What to work on
Reply with every entry, repeated exactly as given.
**********
(** * Object detection notebook (03-detection): IoU, NMS, the IoU checker
    and the box-drawing filter.

    Coordinates and probabilities are exact rationals [Q]; the spec
    computes areas and IoU "as real numbers".  The checker
    [check_batch_iou] compares tensors entrywise in floating point and is
    modelled over an abstract floating-point interface, instantiated with
    Rocq's primitive binary64 floats. *)

From Stdlib Require Import Arith QArith Qminmax Qabs List Lia Sorted Permutation.
From Stdlib Require Import Lqa PrimFloat.
From Equations Require Import Equations.
Import ListNotations.

Open Scope Q_scope.

(* ------------------------------------------------------------------ *)
(** ** Data model *)

(** A box in the [(left, top, right, bottom)] format. *)
Record Rectangle := Rect { left : Q; top : Q; right : Q; bottom : Q }.

Definition zero_rect : Rectangle := Rect 0 0 0 0.

(** A probability vector of length [C + 1]; the last entry is "no object". *)
Definition ProbVector := list Q.

(* ------------------------------------------------------------------ *)
(** ** Box-Overlap Evaluator ([batch_iou]) *)

(** Modelled from the spec: the body of [batch_iou] is an unfilled
    assignment stub in the notebook (section 4.1 of the spec gives the
    algorithm).  Area of a rectangle. *)
Definition area (r : Rectangle) : Q :=
  (right r - left r) * (bottom r - top r).

(** Modelled from the spec: intersection rectangle with each dimension
    clipped at 0 before multiplying. *)
Definition intersection_area (a b : Rectangle) : Q :=
  let l := Qmax (left a) (left b) in
  let t := Qmax (top a) (top b) in
  let r := Qmin (right a) (right b) in
  let bt := Qmin (bottom a) (bottom b) in
  Qmax 0 (r - l) * Qmax 0 (bt - t).

(** Modelled from the spec: union = area(reference) + area(candidate) -
    intersection. *)
Definition union_area (a b : Rectangle) : Q :=
  area a + area b - intersection_area a b.

(** Modelled from the spec: IoU = intersection / union when the union is
    positive, and 0 otherwise (no division by a zero union). *)
Definition iou (reference box : Rectangle) : Q :=
  let i := intersection_area reference box in
  let u := union_area reference box in
  if Qle_bool u 0 then 0 else i / u.

(** Modelled from the spec: one IoU per candidate, in candidate order. *)
Definition batch_iou (reference : Rectangle) (boxes : list Rectangle) : list Q :=
  map (iou reference) boxes.

(* ------------------------------------------------------------------ *)
(** ** Greedy Suppressor ([non_maximum_suppression]) *)

Inductive NmsError := InvalidInput.

(** Objectness = 1 - probability of the last ("no object") class. *)
Definition objectness (p : ProbVector) : Q := 1 - last p 0.

Definition Qlt_bool (x y : Q) : bool := negb (Qle_bool y x).

(** Modelled from the spec: the input checks of section 7 of the spec. *)
Definition valid_input (boxes : list Rectangle) (probs : list ProbVector)
    (iou_threshold : Q) : bool :=
  Nat.eqb (length boxes) (length probs)
  && Qlt_bool 0 iou_threshold && Qle_bool iou_threshold 1
  && forallb (fun p => Nat.leb 1 (length p)) probs.

(** Modelled from the spec: stable sort of indices by descending key.
    [insert_desc] places [x] after every element whose key is strictly
    larger; sorting the list from its end keeps equal keys in input order. *)
Fixpoint insert_desc (key : nat -> Q) (x : nat) (l : list nat) : list nat :=
  match l with
  | [] => [x]
  | y :: ys => if Qlt_bool (key x) (key y) then y :: insert_desc key x ys
               else x :: y :: ys
  end.

Fixpoint sort_desc (key : nat -> Q) (l : list nat) : list nat :=
  match l with
  | [] => []
  | x :: xs => insert_desc key x (sort_desc key xs)
  end.

Definition box_at (boxes : list Rectangle) (i : nat) : Rectangle :=
  nth i boxes zero_rect.

Definition prob_at (probs : list ProbVector) (i : nat) : ProbVector :=
  nth i probs [].

(** Modelled from the spec: one greedy step.  The IoU of the popped box
    with every remaining box is computed by [batch_iou]; a remaining index
    is removed when its IoU exceeds the threshold (strict [>]). *)
Definition suppress (boxes : list Rectangle) (iou_threshold : Q)
    (p : nat) (rest : list nat) : list nat :=
  map fst (filter (fun rv => Qle_bool (snd rv) iou_threshold)
                  (combine rest (batch_iou (box_at boxes p) (map (box_at boxes) rest)))).

(** Modelled from the spec: pop the first remaining index, keep it, drop
    the overlapping ones, repeat until nothing remains. *)
Equations? greedy (boxes : list Rectangle) (iou_threshold : Q) (rem : list nat)
  : list nat by wf (length rem) lt :=
  greedy boxes iou_threshold [] := [];
  greedy boxes iou_threshold (p :: rest) :=
    p :: greedy boxes iou_threshold (suppress boxes iou_threshold p rest).
Proof.
  unfold suppress, batch_iou. rewrite length_map.
  pose proof (filter_length_le (fun rv => Qle_bool (snd rv) iou_threshold)
    (combine rest (map (iou (box_at boxes p)) (map (box_at boxes) rest)))).
  rewrite length_combine, !length_map in *. lia.
Qed.

(** Modelled from the spec: validate, sort by descending objectness
    (stable), run the greedy pass, and project boxes and probabilities at
    the kept indices. *)
Definition non_maximum_suppression (boxes : list Rectangle)
    (probs : list ProbVector) (iou_threshold : Q)
  : NmsError + (list Rectangle * list ProbVector) :=
  if valid_input boxes probs iou_threshold then
    let order := sort_desc (fun i => objectness (prob_at probs i))
                           (seq 0 (length boxes)) in
    let kept := greedy boxes iou_threshold order in
    inr (map (box_at boxes) kept, map (prob_at probs) kept)
  else inl InvalidInput.

(* ------------------------------------------------------------------ *)
(** ** Fixture of [check_batch_iou] *)

Definition fixture_reference : Rectangle := Rect 0 0 4 6.
Definition fixture_boxes : list Rectangle :=
  [Rect 0 0 4 4; Rect (-2) (-2) 2 2; Rect (-4) (-4) 0 0; Rect (-6) (-6) (-2) (-2)].
Definition fixture_iou_gt : list Q := [2 # 3; 1 # 9; 0; 0].

(** A small detection set: two overlapping boxes and an isolated one. *)
Definition demo_boxes : list Rectangle :=
  [Rect 0 0 10 10; Rect 1 1 10 10; Rect 20 20 30 30].
Definition demo_probs : list ProbVector :=
  [[9 # 10; 1 # 10]; [1 # 10; 9 # 10]; [5 # 10; 5 # 10]].
Definition demo_kept_boxes : list Rectangle := [Rect 0 0 10 10; Rect 20 20 30 30].
Definition demo_kept_probs : list ProbVector := [[9 # 10; 1 # 10]; [5 # 10; 5 # 10]].


(* ------------------------------------------------------------------ *)
(** ** Auxiliary notions used by the statements *)

(** A rectangle meeting the caller's invariant [left <= right], [top <= bottom]. *)
Definition well_formed (r : Rectangle) : Prop :=
  left r <= right r /\ top r <= bottom r.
**********
Task solution
(** * Object detection notebook (03-detection): IoU, NMS, the IoU checker
    and the box-drawing filter.

    Coordinates and probabilities are exact rationals [Q]; the spec
    computes areas and IoU "as real numbers".  The checker
    [check_batch_iou] compares tensors entrywise in floating point and is
    modelled over an abstract floating-point interface, instantiated with
    Rocq's primitive binary64 floats. *)

From Stdlib Require Import Arith QArith Qminmax Qabs List Lia Sorted Permutation.
From Stdlib Require Import Lqa PrimFloat.
From Equations Require Import Equations.
Import ListNotations.

Open Scope Q_scope.

(* ------------------------------------------------------------------ *)
(** ** Data model *)

(** A box in the [(left, top, right, bottom)] format. *)
Record Rectangle := Rect { left : Q; top : Q; right : Q; bottom : Q }.

Definition zero_rect : Rectangle := Rect 0 0 0 0.

(** A probability vector of length [C + 1]; the last entry is "no object". *)
Definition ProbVector := list Q.

(* ------------------------------------------------------------------ *)
(** ** Box-Overlap Evaluator ([batch_iou]) *)

(** Modelled from the spec: the body of [batch_iou] is an unfilled
    assignment stub in the notebook (section 4.1 of the spec gives the
    algorithm).  Area of a rectangle. *)
Definition area (r : Rectangle) : Q :=
  (right r - left r) * (bottom r - top r).

(** Modelled from the spec: intersection rectangle with each dimension
    clipped at 0 before multiplying. *)
Definition intersection_area (a b : Rectangle) : Q :=
  let l := Qmax (left a) (left b) in
  let t := Qmax (top a) (top b) in
  let r := Qmin (right a) (right b) in
  let bt := Qmin (bottom a) (bottom b) in
  Qmax 0 (r - l) * Qmax 0 (bt - t).

(** Modelled from the spec: union = area(reference) + area(candidate) -
    intersection. *)
Definition union_area (a b : Rectangle) : Q :=
  area a + area b - intersection_area a b.

(** Modelled from the spec: IoU = intersection / union when the union is
    positive, and 0 otherwise (no division by a zero union). *)
Definition iou (reference box : Rectangle) : Q :=
  let i := intersection_area reference box in
  let u := union_area reference box in
  if Qle_bool u 0 then 0 else i / u.

(** Modelled from the spec: one IoU per candidate, in candidate order. *)
Definition batch_iou (reference : Rectangle) (boxes : list Rectangle) : list Q :=
  map (iou reference) boxes.

(* ------------------------------------------------------------------ *)
(** ** Greedy Suppressor ([non_maximum_suppression]) *)

Inductive NmsError := InvalidInput.

(** Objectness = 1 - probability of the last ("no object") class. *)
Definition objectness (p : ProbVector) : Q := 1 - last p 0.

Definition Qlt_bool (x y : Q) : bool := negb (Qle_bool y x).

(** Modelled from the spec: the input checks of section 7 of the spec. *)
Definition valid_input (boxes : list Rectangle) (probs : list ProbVector)
    (iou_threshold : Q) : bool :=
  Nat.eqb (length boxes) (length probs)
  && Qlt_bool 0 iou_threshold && Qle_bool iou_threshold 1
  && forallb (fun p => Nat.leb 1 (length p)) probs.

(** Modelled from the spec: stable sort of indices by descending key.
    [insert_desc] places [x] after every element whose key is strictly
    larger; sorting the list from its end keeps equal keys in input order. *)
Fixpoint insert_desc (key : nat -> Q) (x : nat) (l : list nat) : list nat :=
  match l with
  | [] => [x]
  | y :: ys => if Qlt_bool (key x) (key y) then y :: insert_desc key x ys
               else x :: y :: ys
  end.

Fixpoint sort_desc (key : nat -> Q) (l : list nat) : list nat :=
  match l with
  | [] => []
  | x :: xs => insert_desc key x (sort_desc key xs)
  end.

Definition box_at (boxes : list Rectangle) (i : nat) : Rectangle :=
  nth i boxes zero_rect.

Definition prob_at (probs : list ProbVector) (i : nat) : ProbVector :=
  nth i probs [].

(** Modelled from the spec: one greedy step.  The IoU of the popped box
    with every remaining box is computed by [batch_iou]; a remaining index
    is removed when its IoU exceeds the threshold (strict [>]). *)
Definition suppress (boxes : list Rectangle) (iou_threshold : Q)
    (p : nat) (rest : list nat) : list nat :=
  map fst (filter (fun rv => Qle_bool (snd rv) iou_threshold)
                  (combine rest (batch_iou (box_at boxes p) (map (box_at boxes) rest)))).

(** Modelled from the spec: pop the first remaining index, keep it, drop
    the overlapping ones, repeat until nothing remains. *)
Equations? greedy (boxes : list Rectangle) (iou_threshold : Q) (rem : list nat)
  : list nat by wf (length rem) lt :=
  greedy boxes iou_threshold [] := [];
  greedy boxes iou_threshold (p :: rest) :=
    p :: greedy boxes iou_threshold (suppress boxes iou_threshold p rest).
Proof.
  unfold suppress, batch_iou. rewrite length_map.
  pose proof (filter_length_le (fun rv => Qle_bool (snd rv) iou_threshold)
    (combine rest (map (iou (box_at boxes p)) (map (box_at boxes) rest)))).
  rewrite length_combine, !length_map in *. lia.
Qed.

(** Modelled from the spec: validate, sort by descending objectness
    (stable), run the greedy pass, and project boxes and probabilities at
    the kept indices. *)
Definition non_maximum_suppression (boxes : list Rectangle)
    (probs : list ProbVector) (iou_threshold : Q)
  : NmsError + (list Rectangle * list ProbVector) :=
  if valid_input boxes probs iou_threshold then
    let order := sort_desc (fun i => objectness (prob_at probs i))
                           (seq 0 (length boxes)) in
    let kept := greedy boxes iou_threshold order in
    inr (map (box_at boxes) kept, map (prob_at probs) kept)
  else inl InvalidInput.

(* ------------------------------------------------------------------ *)
(** ** Fixture of [check_batch_iou] *)

Definition fixture_reference : Rectangle := Rect 0 0 4 6.
Definition fixture_boxes : list Rectangle :=
  [Rect 0 0 4 4; Rect (-2) (-2) 2 2; Rect (-4) (-4) 0 0; Rect (-6) (-6) (-2) (-2)].
Definition fixture_iou_gt : list Q := [2 # 3; 1 # 9; 0; 0].

(** A small detection set: two overlapping boxes and an isolated one. *)
Definition demo_boxes : list Rectangle :=
  [Rect 0 0 10 10; Rect 1 1 10 10; Rect 20 20 30 30].
Definition demo_probs : list ProbVector :=
  [[9 # 10; 1 # 10]; [1 # 10; 9 # 10]; [5 # 10; 5 # 10]].
Definition demo_kept_boxes : list Rectangle := [Rect 0 0 10 10; Rect 20 20 30 30].
Definition demo_kept_probs : list ProbVector := [[9 # 10; 1 # 10]; [5 # 10; 5 # 10]].


(* ------------------------------------------------------------------ *)
(** ** Auxiliary notions used by the statements *)

(** A rectangle meeting the caller's invariant [left <= right], [top <= bottom]. *)
Definition well_formed (r : Rectangle) : Prop :=
  left r <= right r /\ top r <= bottom r.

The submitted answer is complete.